#### EXERCISE DIRECTIONS
If a line in the entries below includes the string "assert", copy it out.

#### Recorded data
(** Moving margin conserves it: an accepted adjustment names a position with collateral and
    a non-zero amount (a withdrawal of at most what is locked, with free margin left); its delta
    applies, the first collateral of the position grows by exactly what leaves the wallet, and
    no other holding changes. *)
Theorem adjust_margin_conserves a s ctx d :
  wf_state s -> i256 (am_delta a) -> I256_MIN < am_delta a -> apply_adjust_margin a s ctx = Ok d ->
  am_delta a <> 0 /\
  exists id perp tok locked s', am_position_id a = Some id /\ perp_at s id = Some perp /\
    head (pp_collateral perp) = Some (tok, locked) /\
    (am_delta a < 0 -> - am_delta a <= locked) /\ apply_delta s d = Ok s' /\
    (0 <= locked -> locked + am_delta a <= U256_MAX ->
     perp_at s' id = Some (pp_set_collateral perp (set_first (locked + am_delta a) (pp_collateral perp)))) /\
    (fungible_balance s (tr_key tok) <= I256_MAX -> fungible_balance s (tr_key tok) - am_delta a <= I256_MAX ->
     fungible_balance s' (tr_key tok) = fungible_balance s (tr_key tok) - am_delta a) /\
    (forall k, k <> tr_key tok -> ws_tokens s' !! k = ws_tokens s !! k).
Proof.
  intros Hw Hi Hmin Hd. unfold apply_adjust_margin in Hd.
  destruct (am_live_inputs a) as [li|]; [|done]. simpl in Hd.
  destruct (am_position_id a) as [id|]; [|done]. simpl in Hd.
  destruct (find_perp _ _ _) as [perp| |] eqn:Hf; try done. simpl in Hd.
  destruct (head (pp_collateral perp)) as [[tok locked]|] eqn:Hh; [|done]. simpl in Hd.
  pose proof (find_perp_at _ _ _ _ Hf) as Hat.
  assert (0 <= Z.abs (am_delta a) <= I256_MAX) as Habs by (unfold i256 in Hi; pose proof int_bounds; lia).
  destruct (Z.ltb_spec 0 (am_delta a)); [|destruct (Z.ltb_spec (am_delta a) 0); [|done]].
  - destruct (debit s _ _ _) as [d0| |] eqn:Hdeb; try done. simpl in Hd. split; [lia|].
    destruct (debit_settles _ _ s _ _ _ (replayable_default s) eq_refl Habs Hdeb)
      as (s0 & Hs0 & Hbal & Hfr & _).
    pose proof (replayable_debit _ _ _ _ _ (replayable_default s) (u256_of_signed _ Habs) Hdeb) as Hr0.
    destruct (upsert_perp_settles _ _ s0 _ _ _ _ _ Hr0 Hs0 (debit_positions _ _ _ _ _ Hdeb) Hf Hd)
      as (s1 & Hs1 & Hp1 & Ht).
    exists id, perp, tok, locked, s1. rewrite (fungible_balance_tokens s1 s0 _ Ht).
    split; [done|]. split; [done|]. split; [done|]. split; [lia|]. split; [done|]. split.
    + intros Hl Hsum. rewrite Hp1.
      assert (saturating_add locked (Z.abs (am_delta a)) = locked + am_delta a) as -> by int_solve. done.
    + split; [intros Hle _; rewrite Hbal by done; lia|]. intros k Hk. rewrite Ht. by apply Hfr.
  - destruct (_ =? 0); [done|]. destruct (Z.ltb_spec locked (Z.abs (am_delta a))); [done|].
    destruct (credit s _ _ _) as [d0| |] eqn:Hcr; try done. simpl in Hd. split; [lia|].
    destruct (credit_settles _ _ s _ _ _ Hw (replayable_default s) eq_refl (proj1 Habs) Hcr)
      as (s0 & Hs0 & Hbal & Hfr & _).
    pose proof (replayable_credit _ _ _ _ _ Hw (replayable_default s) (proj1 Habs) Hcr) as Hr0.
    destruct (upsert_perp_settles _ _ s0 _ _ _ _ _ Hr0 Hs0 (credit_positions _ _ _ _ _ Hcr) Hf Hd)
      as (s1 & Hs1 & Hp1 & Ht).
    exists id, perp, tok, locked, s1. rewrite (fungible_balance_tokens s1 s0 _ Ht).
    split; [done|]. split; [done|]. split; [done|]. split; [lia|]. split; [done|]. split.
    + intros Hl Hsum. rewrite Hp1.
      assert (locked - Z.abs (am_delta a) = locked + am_delta a) as -> by lia. done.
    + split; [intros Hle Hle'; rewrite Hbal by lia; lia|]. intros k Hk. rewrite Ht. by apply Hfr.
Qed.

#### SOLUTION TO THIS PROBLEM
  assert (0 <= Z.abs (am_delta a) <= I256_MAX) as Habs by (unfold i256 in Hi; pose proof int_bounds; lia).
      assert (saturating_add locked (Z.abs (am_delta a)) = locked + am_delta a) as -> by int_solve. done.
      assert (locked - Z.abs (am_delta a) = locked + am_delta a) as -> by lia. done.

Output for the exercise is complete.